The range of displayed numerical distributions can be restricted with ``--xlim`` and ``--ylim``. Each of these flags takes two numerical values as arguments that represent the lower and upper bounds of the range to be displayed.

.. code-block:: text

    gurita hist -x tip --xlim 3 8 < tips.csv 

.. image:: ../docs/_images/hist.tip.xlim.png 
       :width: 600px
       :height: 600px
       :align: center
       :alt: Histogram plot showing the distribution of tip amounts for the tips data set with the X asix limited in range from 3 to 8 

|

.. _hist_facets:

Facets
------

.. code-block:: 

 --frow COLUMN  
 --fcol COLUMN
 --fcolwrap INT

Scatter plots can be further divided into facets, generating a matrix of histograms, where a numerical value is
further categorised by up to 2 more categorical columns.
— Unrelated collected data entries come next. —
(* ===== verification/Code.v ===== *)
(** * From instructions to code and back

  What the encoder appends for an instruction, the loader expands to the same
  instruction: for one instruction, for the code of a function with its labels, and
  for all functions of a module. *)

From S2P Require Import Prelude CInt BitField Isa Inst Expand Ubh UModule StrTab TypeEncoder Encoder.
From Stdlib Require Import ZArith Lia.
Local Open Scope Z_scope.

(** An instruction as it is given to [U_ENCODER::Add_inst]. *)
Record INST : Set := mkINST {
  i_opcode : Z;
  i_valtype : VALTYPE;
  i_am : TY_AM;
  i_content : list Z;
}.

(** The address mode is the opcode's, and the operands fit their fields. *)
Definition inst_ok (i : INST) : bool :=
  match UWINST_TY_AM (i_opcode i) with Ok am => bool_decide (am = i_am i) | Err _ => false end && bool_decide (i_valtype i <> VALTY_UNKNOWN)
  && operands_fit (i_am i) (i_content i).

Definition inst_word (i : INST) : Z := encoded (i_am i) (i_opcode i) (i_valtype i) (i_content i).
Definition inst_words (i : INST) : list Z :=
  if Is_32bit_am (i_am i) then [inst_word i] else [UINT32 (inst_word i); UINT32 (Z.shiftr (inst_word i) 32)].
Definition code_of (is_ : list INST) : list Z := concat (map inst_words is_).
Definition inst_expand (i : INST) (e : AM_EXPAND) : AM_EXPAND :=
  am_expand (i_am i) (i_opcode i) (i_valtype i) (i_content i) e.

Lemma inst_ok_inv i : inst_ok i = true ->
  UWINST_TY_AM (i_opcode i) = Ok (i_am i) /\ i_valtype i <> VALTY_UNKNOWN /\
  operands_fit (i_am i) (i_content i) = true.
Proof.
  unfold inst_ok. destruct (UWINST_TY_AM _) as [am|]; [|discriminate].
  rewrite !andb_true_iff, !bool_decide_eq_true. intros [[-> H1] H2]. auto.
Qed.

(** ** Widths *)

(** The first byte tells the width of the instruction: bit 7 of the opcode agrees
  with its address mode. *)
Lemma width_of_opcode o am : UWINST_TY_AM o = Ok am -> Is_32bit o = Is_32bit_am am.
Proof.
  intros H. pose proof (UWINST_TY_AM_def _ _ H) as Hr.
  pose proof (forall_opcode (fun o => match UWINST_TY_AM o with
    | Ok am => Bool.eqb (Is_32bit o) (Is_32bit_am am) | Err _ => true end)
    ltac:(vm_compute; reflexivity) o Hr) as Hb. cbv beta in Hb. rewrite H in Hb.
  now apply Bool.eqb_prop in Hb.
Qed.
See the :doc:`facet documentation <facets/>` for more information on this feature.

.. code-block:: text

    gurita hist -x tip --fcol day < tips.csv 

.. image:: ../docs/_images/hist.tip.day.png 
       :width: 600px
       :height: 300px
       :align: center
       :alt: Histogram plot showing the distribution of tip amounts for the tips data set with a column for each day 

|